## WHAT YOU HAVE TO DO
The answer must consist of every line from the entries below that contains the word "CommandData".
********
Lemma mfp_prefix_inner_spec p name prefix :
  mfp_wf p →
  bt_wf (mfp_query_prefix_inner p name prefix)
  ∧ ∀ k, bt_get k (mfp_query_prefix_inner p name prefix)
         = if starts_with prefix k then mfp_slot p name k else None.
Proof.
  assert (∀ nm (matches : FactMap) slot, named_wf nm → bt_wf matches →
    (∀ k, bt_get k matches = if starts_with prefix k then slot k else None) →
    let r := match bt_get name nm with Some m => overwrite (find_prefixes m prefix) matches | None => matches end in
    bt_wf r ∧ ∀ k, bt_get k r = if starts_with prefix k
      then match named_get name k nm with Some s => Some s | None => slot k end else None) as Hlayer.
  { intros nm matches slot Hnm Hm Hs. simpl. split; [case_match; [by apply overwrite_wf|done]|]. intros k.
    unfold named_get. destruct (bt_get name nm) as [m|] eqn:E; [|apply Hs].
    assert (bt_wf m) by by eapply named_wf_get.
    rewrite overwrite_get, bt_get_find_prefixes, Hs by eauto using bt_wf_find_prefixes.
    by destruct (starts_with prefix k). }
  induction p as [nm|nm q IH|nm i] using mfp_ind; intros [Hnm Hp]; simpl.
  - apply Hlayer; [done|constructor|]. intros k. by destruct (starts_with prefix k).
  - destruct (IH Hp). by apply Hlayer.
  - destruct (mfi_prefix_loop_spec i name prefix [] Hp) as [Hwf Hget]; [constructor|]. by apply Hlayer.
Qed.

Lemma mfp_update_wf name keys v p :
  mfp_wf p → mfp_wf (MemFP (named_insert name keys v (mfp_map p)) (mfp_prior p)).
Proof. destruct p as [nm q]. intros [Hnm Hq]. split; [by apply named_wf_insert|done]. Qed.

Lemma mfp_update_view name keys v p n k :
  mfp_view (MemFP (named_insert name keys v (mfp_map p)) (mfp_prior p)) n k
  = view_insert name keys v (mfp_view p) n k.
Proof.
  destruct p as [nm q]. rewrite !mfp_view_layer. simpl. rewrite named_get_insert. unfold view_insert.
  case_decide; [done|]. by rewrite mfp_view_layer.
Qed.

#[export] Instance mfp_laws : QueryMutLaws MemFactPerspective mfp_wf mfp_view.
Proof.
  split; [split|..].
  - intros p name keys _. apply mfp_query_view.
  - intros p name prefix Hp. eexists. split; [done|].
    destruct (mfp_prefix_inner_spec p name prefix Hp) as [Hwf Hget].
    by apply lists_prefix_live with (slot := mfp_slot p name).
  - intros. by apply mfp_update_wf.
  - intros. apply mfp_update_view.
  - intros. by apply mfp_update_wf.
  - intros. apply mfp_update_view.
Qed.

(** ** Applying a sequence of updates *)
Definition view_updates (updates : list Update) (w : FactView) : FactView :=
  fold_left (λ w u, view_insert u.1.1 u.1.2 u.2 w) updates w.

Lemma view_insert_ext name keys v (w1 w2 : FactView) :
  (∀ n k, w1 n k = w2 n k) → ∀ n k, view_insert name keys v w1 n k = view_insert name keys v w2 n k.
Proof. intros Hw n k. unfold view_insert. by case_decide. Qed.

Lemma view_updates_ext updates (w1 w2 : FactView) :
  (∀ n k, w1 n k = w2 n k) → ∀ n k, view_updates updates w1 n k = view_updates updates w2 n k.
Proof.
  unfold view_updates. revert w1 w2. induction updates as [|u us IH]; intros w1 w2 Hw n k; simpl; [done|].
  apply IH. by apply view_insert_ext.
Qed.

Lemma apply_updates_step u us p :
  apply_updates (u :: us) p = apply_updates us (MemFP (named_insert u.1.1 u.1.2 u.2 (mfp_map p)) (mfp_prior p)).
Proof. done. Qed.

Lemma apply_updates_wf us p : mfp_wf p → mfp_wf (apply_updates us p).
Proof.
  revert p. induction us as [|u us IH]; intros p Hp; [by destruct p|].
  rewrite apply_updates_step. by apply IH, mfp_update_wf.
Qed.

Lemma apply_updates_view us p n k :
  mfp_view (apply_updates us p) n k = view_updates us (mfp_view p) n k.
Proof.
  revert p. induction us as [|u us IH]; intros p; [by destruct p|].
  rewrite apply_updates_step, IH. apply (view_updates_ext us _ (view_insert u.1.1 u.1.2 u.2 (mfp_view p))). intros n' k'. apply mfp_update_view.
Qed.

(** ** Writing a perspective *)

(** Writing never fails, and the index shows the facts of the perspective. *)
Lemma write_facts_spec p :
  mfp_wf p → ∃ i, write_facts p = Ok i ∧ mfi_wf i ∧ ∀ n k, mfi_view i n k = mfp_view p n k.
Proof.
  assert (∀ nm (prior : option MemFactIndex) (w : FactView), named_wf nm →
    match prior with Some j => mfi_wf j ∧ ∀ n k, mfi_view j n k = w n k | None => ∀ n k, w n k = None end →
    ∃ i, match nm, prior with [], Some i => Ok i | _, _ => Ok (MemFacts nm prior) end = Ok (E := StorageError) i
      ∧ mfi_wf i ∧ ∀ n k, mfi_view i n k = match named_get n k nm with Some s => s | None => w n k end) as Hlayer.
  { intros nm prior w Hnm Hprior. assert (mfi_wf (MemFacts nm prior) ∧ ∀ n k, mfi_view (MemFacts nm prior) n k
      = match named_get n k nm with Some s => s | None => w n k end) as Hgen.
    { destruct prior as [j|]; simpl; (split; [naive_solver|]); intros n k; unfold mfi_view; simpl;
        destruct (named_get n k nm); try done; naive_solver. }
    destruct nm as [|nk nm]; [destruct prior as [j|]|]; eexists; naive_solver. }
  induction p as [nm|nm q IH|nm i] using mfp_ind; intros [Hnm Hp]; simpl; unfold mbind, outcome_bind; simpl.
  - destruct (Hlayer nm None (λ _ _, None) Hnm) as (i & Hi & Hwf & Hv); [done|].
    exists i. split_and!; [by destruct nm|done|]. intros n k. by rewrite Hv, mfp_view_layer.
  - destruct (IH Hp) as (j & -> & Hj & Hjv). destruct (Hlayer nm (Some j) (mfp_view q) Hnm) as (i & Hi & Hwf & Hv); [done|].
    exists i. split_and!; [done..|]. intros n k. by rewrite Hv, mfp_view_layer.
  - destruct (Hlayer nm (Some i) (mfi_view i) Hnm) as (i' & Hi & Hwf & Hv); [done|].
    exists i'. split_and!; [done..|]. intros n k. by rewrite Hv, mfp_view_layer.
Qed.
********
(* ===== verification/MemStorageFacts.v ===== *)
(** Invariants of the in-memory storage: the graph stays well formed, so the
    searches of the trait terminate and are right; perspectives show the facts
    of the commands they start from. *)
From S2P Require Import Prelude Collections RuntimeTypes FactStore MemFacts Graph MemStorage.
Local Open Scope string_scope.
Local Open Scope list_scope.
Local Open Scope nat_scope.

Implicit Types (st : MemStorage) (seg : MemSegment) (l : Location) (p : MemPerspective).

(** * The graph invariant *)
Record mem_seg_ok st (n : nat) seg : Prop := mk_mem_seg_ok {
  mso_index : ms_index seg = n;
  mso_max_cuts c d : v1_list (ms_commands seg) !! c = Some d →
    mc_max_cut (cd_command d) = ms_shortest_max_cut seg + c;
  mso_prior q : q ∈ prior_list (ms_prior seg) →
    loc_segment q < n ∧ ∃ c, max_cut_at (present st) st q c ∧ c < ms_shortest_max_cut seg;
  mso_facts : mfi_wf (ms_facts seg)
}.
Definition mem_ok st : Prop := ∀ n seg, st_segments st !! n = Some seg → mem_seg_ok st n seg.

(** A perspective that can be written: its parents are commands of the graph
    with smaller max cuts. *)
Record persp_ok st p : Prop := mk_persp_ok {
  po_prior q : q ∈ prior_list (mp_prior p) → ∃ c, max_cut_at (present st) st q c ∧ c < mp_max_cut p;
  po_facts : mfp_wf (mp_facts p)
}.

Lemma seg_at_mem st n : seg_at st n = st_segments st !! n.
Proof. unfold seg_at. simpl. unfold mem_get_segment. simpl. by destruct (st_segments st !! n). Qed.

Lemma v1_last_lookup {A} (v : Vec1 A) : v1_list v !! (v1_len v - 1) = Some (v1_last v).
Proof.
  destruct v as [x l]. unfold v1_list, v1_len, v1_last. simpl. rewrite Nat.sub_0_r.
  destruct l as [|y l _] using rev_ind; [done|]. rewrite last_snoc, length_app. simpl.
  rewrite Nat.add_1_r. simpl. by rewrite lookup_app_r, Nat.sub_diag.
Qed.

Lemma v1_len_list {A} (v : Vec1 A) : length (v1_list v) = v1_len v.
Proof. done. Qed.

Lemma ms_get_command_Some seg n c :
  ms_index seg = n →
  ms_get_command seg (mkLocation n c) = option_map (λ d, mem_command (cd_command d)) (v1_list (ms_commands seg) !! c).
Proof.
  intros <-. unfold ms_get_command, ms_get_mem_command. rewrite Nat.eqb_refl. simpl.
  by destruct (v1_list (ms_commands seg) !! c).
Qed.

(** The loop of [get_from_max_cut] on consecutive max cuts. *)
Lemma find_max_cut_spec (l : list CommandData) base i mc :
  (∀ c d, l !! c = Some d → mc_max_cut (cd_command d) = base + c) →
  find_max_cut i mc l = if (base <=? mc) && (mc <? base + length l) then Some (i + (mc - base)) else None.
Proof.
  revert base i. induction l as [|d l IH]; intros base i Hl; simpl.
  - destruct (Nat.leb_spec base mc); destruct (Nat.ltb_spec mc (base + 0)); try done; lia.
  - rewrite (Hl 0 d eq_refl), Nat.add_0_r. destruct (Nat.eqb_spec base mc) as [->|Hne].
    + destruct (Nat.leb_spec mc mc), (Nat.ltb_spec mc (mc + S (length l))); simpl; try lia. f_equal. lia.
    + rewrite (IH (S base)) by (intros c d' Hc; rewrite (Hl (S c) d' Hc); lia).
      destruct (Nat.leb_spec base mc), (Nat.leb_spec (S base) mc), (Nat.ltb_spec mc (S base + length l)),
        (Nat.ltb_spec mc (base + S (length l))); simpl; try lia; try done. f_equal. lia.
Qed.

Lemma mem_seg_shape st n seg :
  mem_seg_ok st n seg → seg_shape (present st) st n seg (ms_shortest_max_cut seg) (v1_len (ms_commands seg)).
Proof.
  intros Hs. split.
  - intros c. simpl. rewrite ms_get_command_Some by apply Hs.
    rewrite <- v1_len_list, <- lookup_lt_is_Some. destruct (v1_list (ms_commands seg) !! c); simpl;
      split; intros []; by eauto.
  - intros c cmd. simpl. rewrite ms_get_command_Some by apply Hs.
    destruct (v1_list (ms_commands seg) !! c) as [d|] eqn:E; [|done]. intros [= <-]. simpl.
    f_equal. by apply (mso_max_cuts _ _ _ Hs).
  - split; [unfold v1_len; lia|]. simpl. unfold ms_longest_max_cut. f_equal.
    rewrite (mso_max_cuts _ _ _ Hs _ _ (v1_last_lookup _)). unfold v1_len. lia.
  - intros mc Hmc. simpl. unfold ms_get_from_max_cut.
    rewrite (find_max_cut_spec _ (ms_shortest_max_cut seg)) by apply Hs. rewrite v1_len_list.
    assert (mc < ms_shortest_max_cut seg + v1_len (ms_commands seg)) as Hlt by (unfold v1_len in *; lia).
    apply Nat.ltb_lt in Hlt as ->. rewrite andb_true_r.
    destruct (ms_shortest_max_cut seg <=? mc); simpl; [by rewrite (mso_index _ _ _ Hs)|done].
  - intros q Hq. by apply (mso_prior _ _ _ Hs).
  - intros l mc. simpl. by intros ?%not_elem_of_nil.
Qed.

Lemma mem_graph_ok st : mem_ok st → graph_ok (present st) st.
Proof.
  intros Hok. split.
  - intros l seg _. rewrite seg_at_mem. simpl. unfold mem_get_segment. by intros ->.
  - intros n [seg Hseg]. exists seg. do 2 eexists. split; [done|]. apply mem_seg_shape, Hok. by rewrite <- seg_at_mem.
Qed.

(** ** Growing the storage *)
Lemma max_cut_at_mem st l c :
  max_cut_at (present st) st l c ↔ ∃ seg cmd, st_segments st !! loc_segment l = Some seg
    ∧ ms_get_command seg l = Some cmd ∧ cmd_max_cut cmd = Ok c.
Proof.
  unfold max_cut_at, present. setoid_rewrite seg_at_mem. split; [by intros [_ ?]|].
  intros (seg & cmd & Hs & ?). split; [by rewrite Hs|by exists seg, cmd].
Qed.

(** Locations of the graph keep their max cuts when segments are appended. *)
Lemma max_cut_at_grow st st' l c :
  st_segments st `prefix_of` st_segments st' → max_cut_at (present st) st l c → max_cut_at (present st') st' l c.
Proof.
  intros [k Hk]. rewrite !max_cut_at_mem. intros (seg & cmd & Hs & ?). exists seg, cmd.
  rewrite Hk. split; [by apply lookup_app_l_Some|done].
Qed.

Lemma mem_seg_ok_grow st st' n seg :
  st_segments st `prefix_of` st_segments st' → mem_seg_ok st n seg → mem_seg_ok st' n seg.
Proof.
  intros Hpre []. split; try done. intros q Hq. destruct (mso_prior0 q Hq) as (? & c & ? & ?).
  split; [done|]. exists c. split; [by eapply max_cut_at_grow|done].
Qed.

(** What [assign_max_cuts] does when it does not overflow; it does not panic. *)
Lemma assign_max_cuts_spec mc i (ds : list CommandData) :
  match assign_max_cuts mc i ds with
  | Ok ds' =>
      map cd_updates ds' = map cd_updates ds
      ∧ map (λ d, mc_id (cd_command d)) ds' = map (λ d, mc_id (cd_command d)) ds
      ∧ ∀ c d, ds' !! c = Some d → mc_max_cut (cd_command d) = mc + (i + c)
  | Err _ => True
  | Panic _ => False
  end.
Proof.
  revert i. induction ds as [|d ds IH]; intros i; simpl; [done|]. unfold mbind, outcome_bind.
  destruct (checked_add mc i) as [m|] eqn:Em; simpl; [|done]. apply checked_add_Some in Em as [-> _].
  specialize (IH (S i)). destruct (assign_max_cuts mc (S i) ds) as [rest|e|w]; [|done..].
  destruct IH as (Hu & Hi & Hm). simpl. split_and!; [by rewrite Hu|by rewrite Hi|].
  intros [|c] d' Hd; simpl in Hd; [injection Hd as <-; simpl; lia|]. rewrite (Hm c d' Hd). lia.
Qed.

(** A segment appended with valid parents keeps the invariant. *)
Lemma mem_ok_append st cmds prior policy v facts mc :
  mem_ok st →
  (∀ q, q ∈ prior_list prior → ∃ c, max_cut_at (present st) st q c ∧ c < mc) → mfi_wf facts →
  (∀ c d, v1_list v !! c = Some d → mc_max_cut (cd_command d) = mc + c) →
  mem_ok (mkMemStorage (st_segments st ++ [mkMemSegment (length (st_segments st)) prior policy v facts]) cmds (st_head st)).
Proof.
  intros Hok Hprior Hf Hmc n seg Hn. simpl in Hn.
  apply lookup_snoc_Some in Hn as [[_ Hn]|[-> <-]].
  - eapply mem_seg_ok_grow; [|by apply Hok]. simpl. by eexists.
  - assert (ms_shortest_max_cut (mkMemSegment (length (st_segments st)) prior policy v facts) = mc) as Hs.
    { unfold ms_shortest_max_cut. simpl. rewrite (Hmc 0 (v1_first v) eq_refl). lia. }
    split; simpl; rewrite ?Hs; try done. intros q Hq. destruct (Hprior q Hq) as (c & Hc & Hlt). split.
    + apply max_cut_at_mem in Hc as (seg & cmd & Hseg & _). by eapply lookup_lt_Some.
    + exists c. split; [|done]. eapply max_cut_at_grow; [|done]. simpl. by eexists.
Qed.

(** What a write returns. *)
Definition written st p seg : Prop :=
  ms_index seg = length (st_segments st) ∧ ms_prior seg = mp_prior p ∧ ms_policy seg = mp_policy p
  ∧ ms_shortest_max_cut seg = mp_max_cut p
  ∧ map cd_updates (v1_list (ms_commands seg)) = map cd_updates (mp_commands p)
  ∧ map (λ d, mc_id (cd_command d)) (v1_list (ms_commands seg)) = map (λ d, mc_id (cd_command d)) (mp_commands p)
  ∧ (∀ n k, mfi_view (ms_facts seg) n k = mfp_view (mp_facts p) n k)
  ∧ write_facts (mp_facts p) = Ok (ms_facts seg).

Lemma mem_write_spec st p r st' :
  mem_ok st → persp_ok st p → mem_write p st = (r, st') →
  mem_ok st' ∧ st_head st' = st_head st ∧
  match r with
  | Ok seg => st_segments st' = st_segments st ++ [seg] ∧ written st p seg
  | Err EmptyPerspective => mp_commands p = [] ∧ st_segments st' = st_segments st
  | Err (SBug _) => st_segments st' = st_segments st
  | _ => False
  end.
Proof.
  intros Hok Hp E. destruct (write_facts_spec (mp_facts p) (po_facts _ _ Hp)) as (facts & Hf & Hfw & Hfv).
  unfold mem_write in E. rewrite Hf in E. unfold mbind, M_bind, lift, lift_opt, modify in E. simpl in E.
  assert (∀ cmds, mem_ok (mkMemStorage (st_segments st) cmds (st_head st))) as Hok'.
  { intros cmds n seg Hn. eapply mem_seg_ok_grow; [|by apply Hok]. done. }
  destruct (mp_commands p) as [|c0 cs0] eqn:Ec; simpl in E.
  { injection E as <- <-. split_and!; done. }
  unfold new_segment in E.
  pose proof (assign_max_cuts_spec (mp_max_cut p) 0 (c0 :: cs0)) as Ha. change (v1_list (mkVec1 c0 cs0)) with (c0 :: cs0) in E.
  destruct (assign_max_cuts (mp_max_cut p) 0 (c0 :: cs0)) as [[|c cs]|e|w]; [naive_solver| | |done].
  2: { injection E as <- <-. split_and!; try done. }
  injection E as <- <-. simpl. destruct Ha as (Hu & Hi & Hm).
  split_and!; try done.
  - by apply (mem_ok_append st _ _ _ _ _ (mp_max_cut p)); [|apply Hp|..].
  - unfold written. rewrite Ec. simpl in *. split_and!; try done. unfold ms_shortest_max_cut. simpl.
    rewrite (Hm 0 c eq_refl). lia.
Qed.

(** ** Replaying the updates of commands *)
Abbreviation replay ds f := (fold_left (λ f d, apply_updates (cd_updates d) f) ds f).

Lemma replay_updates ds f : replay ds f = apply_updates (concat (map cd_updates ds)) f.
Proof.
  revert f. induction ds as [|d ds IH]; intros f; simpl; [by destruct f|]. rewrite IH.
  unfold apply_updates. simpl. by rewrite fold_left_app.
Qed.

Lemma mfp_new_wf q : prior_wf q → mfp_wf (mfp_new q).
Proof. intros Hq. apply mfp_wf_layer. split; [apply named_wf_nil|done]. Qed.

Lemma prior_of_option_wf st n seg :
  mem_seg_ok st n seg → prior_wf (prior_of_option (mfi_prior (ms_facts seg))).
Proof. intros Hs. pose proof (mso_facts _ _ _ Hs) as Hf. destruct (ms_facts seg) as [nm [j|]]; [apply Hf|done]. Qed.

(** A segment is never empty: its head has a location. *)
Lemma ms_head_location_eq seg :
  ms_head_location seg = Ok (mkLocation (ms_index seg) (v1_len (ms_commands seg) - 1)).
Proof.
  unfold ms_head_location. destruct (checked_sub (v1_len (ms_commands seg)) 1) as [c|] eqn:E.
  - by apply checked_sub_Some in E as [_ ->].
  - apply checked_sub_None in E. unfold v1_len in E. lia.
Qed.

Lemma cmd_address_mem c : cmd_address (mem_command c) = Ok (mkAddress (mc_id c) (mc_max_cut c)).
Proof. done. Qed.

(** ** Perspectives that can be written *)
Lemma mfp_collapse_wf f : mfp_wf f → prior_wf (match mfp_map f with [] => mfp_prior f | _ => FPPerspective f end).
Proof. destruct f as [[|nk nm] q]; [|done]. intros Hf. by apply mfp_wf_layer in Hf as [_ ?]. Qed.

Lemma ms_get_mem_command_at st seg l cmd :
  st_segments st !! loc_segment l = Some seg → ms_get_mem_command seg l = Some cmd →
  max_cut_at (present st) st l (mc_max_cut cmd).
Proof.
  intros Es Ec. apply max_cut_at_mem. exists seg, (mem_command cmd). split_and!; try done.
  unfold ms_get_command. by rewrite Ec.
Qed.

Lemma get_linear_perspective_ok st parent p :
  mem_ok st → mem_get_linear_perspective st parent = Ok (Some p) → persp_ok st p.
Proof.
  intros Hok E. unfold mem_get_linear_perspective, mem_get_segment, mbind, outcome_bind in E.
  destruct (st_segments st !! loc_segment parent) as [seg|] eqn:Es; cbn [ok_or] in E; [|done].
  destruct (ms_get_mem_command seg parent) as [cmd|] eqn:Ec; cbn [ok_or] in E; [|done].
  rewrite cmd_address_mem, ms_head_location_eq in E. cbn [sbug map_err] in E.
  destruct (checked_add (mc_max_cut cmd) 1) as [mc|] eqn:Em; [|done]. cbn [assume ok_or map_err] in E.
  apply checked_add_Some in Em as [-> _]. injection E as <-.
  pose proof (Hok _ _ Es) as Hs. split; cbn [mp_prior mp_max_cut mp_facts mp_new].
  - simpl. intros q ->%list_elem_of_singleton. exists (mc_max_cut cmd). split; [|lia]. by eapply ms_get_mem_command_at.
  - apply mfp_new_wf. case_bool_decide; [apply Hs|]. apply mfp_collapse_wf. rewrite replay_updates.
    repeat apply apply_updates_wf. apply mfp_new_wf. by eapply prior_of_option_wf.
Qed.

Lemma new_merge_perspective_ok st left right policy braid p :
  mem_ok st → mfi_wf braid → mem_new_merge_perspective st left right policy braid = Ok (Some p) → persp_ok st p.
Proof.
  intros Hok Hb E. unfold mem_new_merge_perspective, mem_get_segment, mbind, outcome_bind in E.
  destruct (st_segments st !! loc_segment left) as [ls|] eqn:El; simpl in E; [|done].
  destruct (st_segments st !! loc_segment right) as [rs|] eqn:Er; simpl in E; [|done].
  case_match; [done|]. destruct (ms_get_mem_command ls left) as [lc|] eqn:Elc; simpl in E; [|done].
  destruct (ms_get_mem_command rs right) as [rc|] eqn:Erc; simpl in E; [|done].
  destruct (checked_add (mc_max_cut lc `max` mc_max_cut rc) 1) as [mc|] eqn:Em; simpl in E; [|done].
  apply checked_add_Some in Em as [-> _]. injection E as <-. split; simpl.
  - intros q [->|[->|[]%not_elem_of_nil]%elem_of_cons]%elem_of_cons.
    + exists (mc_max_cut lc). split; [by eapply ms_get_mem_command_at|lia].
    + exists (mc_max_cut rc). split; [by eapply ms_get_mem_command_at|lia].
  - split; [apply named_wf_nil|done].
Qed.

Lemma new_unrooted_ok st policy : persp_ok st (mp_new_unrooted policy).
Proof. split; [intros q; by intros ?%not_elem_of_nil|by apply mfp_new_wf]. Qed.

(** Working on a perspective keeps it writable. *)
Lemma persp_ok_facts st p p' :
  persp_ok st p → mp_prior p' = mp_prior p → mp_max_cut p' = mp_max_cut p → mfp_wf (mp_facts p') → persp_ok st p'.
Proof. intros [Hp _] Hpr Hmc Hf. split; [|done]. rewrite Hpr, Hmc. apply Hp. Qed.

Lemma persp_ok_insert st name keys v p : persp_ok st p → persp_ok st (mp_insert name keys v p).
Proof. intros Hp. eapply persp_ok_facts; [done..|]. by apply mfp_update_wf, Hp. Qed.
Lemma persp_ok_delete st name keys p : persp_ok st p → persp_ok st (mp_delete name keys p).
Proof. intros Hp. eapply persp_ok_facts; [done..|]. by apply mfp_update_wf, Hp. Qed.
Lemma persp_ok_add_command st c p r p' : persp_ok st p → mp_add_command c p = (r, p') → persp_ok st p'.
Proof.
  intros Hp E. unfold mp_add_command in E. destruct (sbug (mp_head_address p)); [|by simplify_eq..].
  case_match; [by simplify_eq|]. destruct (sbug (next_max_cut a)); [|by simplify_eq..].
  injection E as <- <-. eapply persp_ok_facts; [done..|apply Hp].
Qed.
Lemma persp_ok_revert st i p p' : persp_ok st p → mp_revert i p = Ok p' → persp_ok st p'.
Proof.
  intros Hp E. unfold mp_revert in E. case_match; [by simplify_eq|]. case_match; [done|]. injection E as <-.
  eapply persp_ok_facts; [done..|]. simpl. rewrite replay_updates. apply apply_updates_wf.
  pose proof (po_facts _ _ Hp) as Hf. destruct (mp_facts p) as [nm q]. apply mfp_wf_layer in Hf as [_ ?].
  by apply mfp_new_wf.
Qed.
********
## SOLUTION FOR THIS PROBLEM
Lemma find_max_cut_spec (l : list CommandData) base i mc :
Lemma assign_max_cuts_spec mc i (ds : list CommandData) :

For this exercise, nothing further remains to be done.